Atualmente, a inovação baseia-se sobretudo nas tecnologias digitais. A coordenação das políticas a nível da UE é fundamental para disponibilizar os recursos necessários para o sucesso. O investimento na União Europeia é atrofiado por obstáculos que urge eliminar de imediato através da coordenação das políticas nacionais e de uma utilização ativa da política regulamentar, da política da concorrência e da política monetária da União Europeia. Os mais de 700 mil milhões de EUR do Mecanismo de Recuperação e Resiliência têm servido para apoiar o investimento público transformativo. Mas temos de aproveitar mais e melhor estes fundos. É necessário mobilizar investimento público para atrair investimentos privados.
Reduzir o risco do investimento
No contexto atual de reavaliação dos riscos e de aversão generalizada ao risco, é urgente disponibilizar instrumentos de redução do risco para estimular o investimento privado. Os instrumentos de partilha de riscos com objetivos bem definidos, através de garantias e empréstimos concedidos pelas instituições da UE, poderão impulsionar o investimento e atrair os recursos do setor privado necessários para colmatar o défice de investimento, preservando simultaneamente a integridade do mercado e condições de concorrência equitativas entre os Estados-Membros da UE.

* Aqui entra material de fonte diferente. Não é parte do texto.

(* ===== verification/ProtobufSpec.v ===== *)
(** * Properties of the protobuf comparison

    The comparison threads one mutable state through methods that call each other: a call that
    returns leaves the path and the locks as it found them and only appends records ([frame]).
    From this, a positive answer about two files means that nothing a reader relies on was lost:
    every message of the writer is still there, and a field both have keeps its wire format. *)

From stdpp Require Import pretty.
From S2P Require Import Prelude Typing Models Compat Protobuf.
Open Scope Z_scope.

(** Induction that reaches the nested types. *)
Section TypeElement_ind'.
Variable P : TypeElement -> Prop.
Hypothesis Hmessage : forall l n d o nested fields one_ofs,
  Forall P nested -> P (MessageElement l n d o nested fields one_ofs).
Hypothesis Henum : forall l n d o constants, P (EnumElement l n d o constants).

Fixpoint TypeElement_ind' (t : TypeElement) : P t :=
  match t with
  | MessageElement l n d o nested fields one_ofs => Hmessage l n d o nested fields one_ofs
      ((fix go nested : Forall P nested :=
        match nested with
        | [] => List.Forall_nil _
        | x :: nested => List.Forall_cons _ _ _ (TypeElement_ind' x) (go nested)
        end) nested)
  | EnumElement l n d o constants => Henum l n d o constants
  end.
End TypeElement_ind'.

Lemma type_eqb_refl t : type_eqb t t = true.
Proof.
  assert (Ho : forall o, options_eqb o o = true) by (intros o; by apply bool_decide_eq_true).
  induction t as [l n d o nested fields one_ofs IH|l n d o constants] using TypeElement_ind';
    simpl; rewrite N.eqb_refl, !String.eqb_refl, Ho; simpl; [|done].
  induction IH as [|x nested Hx _ IH]; [done|]. by rewrite Hx.
Qed.
Lemma version_of_delete_subject sha1 s v db db' s' v' :
  db_wf sha1 db -> delete_subject sha1 s v db = Ok db' ->
  version_of db' s' v' =
    sv ← version_of db s' v'; Some (if decide (s = s') then if v' <=? v then mark_deleted sv else sv else sv).
Proof.
  intros Hwf (sd & Hsd & Hs)%delete_subject_store. rewrite (version_of_same_store _ _ _ _ Hs).
  rewrite version_of_dupdate, Hsd. unfold version_of, find_subject_schemas.
  case_decide as E; subst; simpl.
  - rewrite Hsd, dget_dmap. destruct (dget v' (sd_schemas sd)) as [sv|] eqn:Ev; simpl; [|done].
    by destruct (wf_entry _ _ Hwf _ _ _ _ Hsd Ev) as [_ ->].
  - by destruct (dget v' _).
Qed.

(** The effect of a handler on the database depends on the database alone. *)
Section independence.
Context {DB : Type} `{!KarapaceDatabase DB} `{!SchemaLib}.
Context (limit : nat).

Definition db_determined {A} (m : M (ReaderState DB) A) : Prop := forall st1 st2,
  database st1 = database st2 ->
  (m st1).2 = (m st2).2 /\ database (m st1).1 = database (m st2).1.

Lemma det_bind {A B} (m : M (ReaderState DB) A) (f : A -> M (ReaderState DB) B) :
  db_determined m -> (forall a, db_determined (f a)) -> db_determined (mbind f m).
Proof.
  intros Hm Hf st1 st2 Hdb. unfold mbind, M_bind. destruct (Hm st1 st2 Hdb) as [Hr Hd].
  destruct (m st1) as [s1 [a1|e1]], (m st2) as [s2 [a2|e2]]; simplify_eq/=; [by apply Hf|done].
Qed.
Lemma det_gets {A} (f : DB -> A) : db_determined (gets (fun st => f (database st))).
Proof. intros st1 st2 Hdb. simpl. by rewrite Hdb. Qed.
Lemma det_lift {A} (r : result A) : db_determined (lift r).
Proof. done. Qed.
Lemma det_on_db f : db_determined (on_db f).
Proof. intros st1 st2 Hdb. simpl. by rewrite Hdb. Qed.
Lemma det_try_db f : db_determined (try_db f).
Proof. intros st1 st2 Hdb. unfold try_db. rewrite Hdb. by destruct (f (database st2)). Qed.
Lemma det_compat level : db_determined (modify (set_compat_level level)).
Proof. done. Qed.
Lemma det_ret {A} (a : A) : db_determined (mret a).
Proof. done. Qed.
Lemma det_raise {A} e : db_determined (raise (A := A) e).
Proof. done. Qed.
Lemma safe_read_quoted_fuel fuel n q t : n < fuel -> safe data n 0 (read_quoted_fuel data fuel q t).
Proof.
  revert n q t. induction fuel as [|fuel IH]; intros n q t Hf; [lia|]. intros r Hr Hn.
  change (runs data 0 (read_quoted_fuel data (S fuel) q t) r). cbn [read_quoted_fuel].
  apply (runs_bind _ 0 0); [unfold runs; simpl; lia|]. intros s r1 [= <- <-] _ _.
  destruct (rest data r) as [|c s] eqn:E; [done|]. destruct (rest_cons _ _ _ _ E) as [Hlt _].
  apply (runs_weaken _ (1 + 0)); [|lia]. apply runs_advance. eapply (runs_safe _ (n - 1)); [|simpl; lia..].
  destruct (is_char c q).
  - eapply safe_seq; [apply safe_peek_char|]. intros next. destruct (is_quote next); [|apply safe_ret].
    eapply safe_after; [apply safe_read_char|]. intros q' Hq. eapply safe_weaken; [apply (IH (n - 1))|..]; lia.
  - eapply safe_seq; [destruct (is_char c BACKSLASH)|].
    + eapply safe_weaken; [apply (safe_read_escape (n - 1))|lia..].
    + apply safe_ret.
    + intros c'. eapply safe_seq; [destruct (is_char c' LF); [apply safe_newline|apply safe_ret]|]. intros _. apply IH. lia.
Qed.
Lemma safe_read_quoted_string n : safe data n 1 (read_quoted_string data).
Proof.
  eapply safe_after; [apply safe_read_char|]. intros q Hn. destruct (is_quote q); [|apply safe_unexpected].
  apply safe_runs. intros r Hr Hr'. eapply runs_safe; [apply (safe_read_quoted_fuel _ (length data))|..]; lia.
Qed.
Lemma safe_read_string n : safe data n 1 (read_string data).
Proof.
  eapply safe_seq; [apply safe_peek_char|]. intros c. destruct (is_quote c); [apply safe_read_quoted_string|apply safe_read_word].
Qed.

(** ** Documentation *)

Lemma safe_read_documentation_fuel fuel n t : n < fuel -> safe data n 0 (read_documentation_fuel data fuel t).
Proof.
  revert n t. induction fuel as [|fuel IH]; intros n t Hf; [lia|]. cbn [read_documentation_fuel].
  eapply safe_seq; [apply safe_skip_whitespace|]. intros _. eapply safe_seq; [apply safe_gets|]. intros s.
  destruct s as [|c s]; [apply safe_ret|]. destruct (is_char c SLASH); [|apply safe_ret].
  eapply safe_after; [apply safe_read_comment|]. intros comment Hn. apply IH. lia.
Qed.
Lemma safe_read_documentation n : safe data n 0 (read_documentation data).
Proof.
  eapply safe_seq; [|intros; apply safe_ret].
  apply safe_runs. intros r Hr Hr'. eapply runs_safe; [apply (safe_read_documentation_fuel _ (length data))|..]; lia.
Qed.
Definition enum_to_schema (name documentation : string) (options : list OptionElement)
  (constants : list EnumConstantElement) : result text :=
  opts ← indented to_schema_declaration options;
  consts ← indented constant_to_schema constants;
  Ok (append_documentation documentation ++ lit "enum " ++ to_text name ++ lit " {" ++
      (match options, constants with [], [] => [] | _, _ => [LF] end) ++ opts ++ consts ++ lit "}" ++ [LF]).

(** The greatest tag, printed as [max] in extensions. *)
Definition MAX_TAG_VALUE : Z := (Z.land (Z.shiftl 1 29) 0xFFFFFFFFFFFFFFFF - 1)%Z.

Definition reserved_value (v : RangeValue) : text :=
  match v with
  | Name s => [QUOTE] ++ to_text s ++ [QUOTE]
  | Tag z => show_Z z
  | KotlinRange a b => show_Z a ++ lit " to " ++ show_Z b
  end.
Definition reserved_to_schema (r : ReservedElement) : result text :=
  Ok (append_documentation (r_documentation r) ++ lit "reserved " ++
      join (lit ", ") (map reserved_value (r_values r)) ++ lit ";" ++ [LF]).

Definition extensions_value (v : RangeValue) : result text :=
  match v with
  | Name _ => Raise ValueError
  | Tag z => Ok (show_Z z)
  | KotlinRange a b => Ok (show_Z a ++ lit " to " ++ if (b <? MAX_TAG_VALUE)%Z then show_Z b else lit "max")
  end.
Definition extensions_to_schema (x : ExtensionsElement) : result text :=
  values ← map_res extensions_value (x_values x);
  Ok (append_documentation (x_documentation x) ++ lit "extensions " ++ join (lit ", ") values ++ lit ";" ++ [LF]).

Definition extend_to_schema (e : ExtendElement) : result text :=
  fields ← section field_to_schema (e_fields e);
  Ok (append_documentation (e_documentation e) ++ lit "extend " ++ to_text (e_name e) ++ lit " {" ++ fields ++ lit "}" ++ [LF]).

Definition rpc_to_schema (r : RpcElement) : result text :=
  options ← indented to_schema_declaration (rpc_options r);
  Ok (append_documentation (rpc_documentation r) ++ lit "rpc " ++ to_text (rpc_name r) ++ lit " (" ++
      (if request_streaming r then lit "stream " else []) ++ to_text (request_type r) ++ lit ") returns (" ++
      (if response_streaming r then lit "stream " else []) ++ to_text (response_type r) ++ lit ")" ++
      (match rpc_options r with [] => [] | _ => lit " {" ++ [LF] ++ options ++ lit "}" end) ++ lit ";" ++ [LF]).

Definition service_to_schema (s : ServiceElement) : result text :=
  options ← section to_schema_declaration (s_options s);
  rpcs ← section rpc_to_schema (s_rpcs s);
  Ok (append_documentation (s_documentation s) ++ lit "service " ++ to_text (s_name s) ++ lit " {" ++
      options ++ rpcs ++ lit "}" ++ [LF]).

(** [TypeElement.to_schema] *)
Fixpoint type_to_schema (e : TypeElement) : result text :=
  match e with
  | MessageElement _ name documentation nested_types options reserveds fields one_ofs extensions groups =>
      reserveds ← section reserved_to_schema reserveds;
      options ← section to_schema_declaration options;
      fields ← spaced field_to_schema fields;
      one_ofs ← spaced one_of_to_schema one_ofs;
      groups ← spaced group_to_schema groups;
      extensions ← section extensions_to_schema extensions;
      nested ← section type_to_schema nested_types;
      Ok (append_documentation documentation ++ lit "message " ++ to_text name ++ lit " {" ++
          reserveds ++ options ++ fields ++ one_ofs ++ groups ++ extensions ++ nested ++ lit "}" ++ [LF])
  | EnumElement _ name documentation options constants => enum_to_schema name documentation options constants
  end.

(** [ProtoFileElement.to_schema], with the path of its location. *)
Definition imports_text (imports public_imports : list string) : text :=
  concat (map (fun f => lit "import " ++ [QUOTE] ++ to_text f ++ [QUOTE] ++ lit ";" ++ [LF]) imports) ++
  concat (map (fun f => lit "import public " ++ [QUOTE] ++ to_text f ++ [QUOTE] ++ lit ";" ++ [LF]) public_imports).
Definition syntax_text (s : Syntax) : text :=
  lit "syntax = " ++ [QUOTE] ++ to_text (syntax_str s) ++ [QUOTE] ++ lit ";" ++ [LF].
Definition has_imports (f : ProtoFileElement) : bool :=
  match file_imports f, file_public_imports f with [], [] => false | _, _ => true end.

Definition file_to_schema (path : string) (f : ProtoFileElement) : result text :=
  options ← map_res to_schema_declaration (file_options f);
  types ← map_res type_to_schema (file_types f);
  extends ← map_res extend_to_schema (file_extends f);
  services ← map_res service_to_schema (file_services f);
  let each items := concat (map (fun i => LF :: i) items) in
  Ok (lit "// Proto schema formatted by Wire, do not edit." ++ [LF] ++ lit "// Source: " ++ to_text path ++ [LF] ++
      (match file_syntax f with Some s => LF :: syntax_text s | None => [] end) ++
      (match truthy_str (file_package f) with Some p => LF :: lit "package " ++ to_text p ++ lit ";" ++ [LF] | None => [] end) ++
      (if has_imports f then LF :: imports_text (file_imports f) (file_public_imports f) else []) ++
      (match file_options f with [] => [] | _ => LF :: concat options end) ++
      each types ++ each extends ++ each services).

(** ** The normalised text of schema.py *)

Definition add_slashes_char (c : ascii) : text :=
  if is_char c "007" then lit "\a" else if is_char c "008" then lit "\b"
  else if is_char c "012" then lit "\f" else if is_char c LF then lit "\n"
  else if is_char c CR then lit "\r" else if is_char c TAB then lit "\t"
  else if is_char c "011" then lit "\v" else if is_char c APOSTROPHE then [BACKSLASH; APOSTROPHE]
  else if is_char c QUOTE then [BACKSLASH; QUOTE] else if is_char c BACKSLASH then [BACKSLASH; BACKSLASH]
  else [c].
Definition add_slashes (s : text) : text := concat (map add_slashes_char s).

Definition option_element_string (o : OptionElement) : result text :=
  s ← (match option_kind o with
       | STRING =>
           v ← py_str (option_value o);
           Ok (formatted_name (option_name o) (option_parenthesized o) ++ lit " = " ++ [QUOTE] ++
               add_slashes (to_text v) ++ [QUOTE])
       | _ => option_to_schema o
       end);
  Ok (lit "option " ++ s ++ lit ";" ++ [LF]).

A resposta da União Europeia à pandemia é um modelo de coordenação eficaz de políticas. Neste contexto, mais importante do que conceder subvenções é usar os recursos públicos para suportar uma parte do risco de investir em tecnologias digitais e ecológicas inovadoras. A União Europeia sabe como estimular o investimento. Já o fez anteriormente. O Fundo Europeu para Investimentos Estratégicos mobilizou mais de 500 mil milhões de EUR em financiamento, enquanto o Fundo de Garantia Europeu foi constituído com contribuições dos Estados-Membros para atrair 200 mil milhões de EUR.
A União Europeia é capaz de impulsionar a competitividade, a inovação e a criação de empregos de qualidade, preservando simultaneamente a integridade do mercado interno e condições de concorrência equitativas.
Porém, para o conseguir com sucesso, é preciso que os Estados-Membros da UE, uma vez mais, congreguem esforços e atuem em uníssono.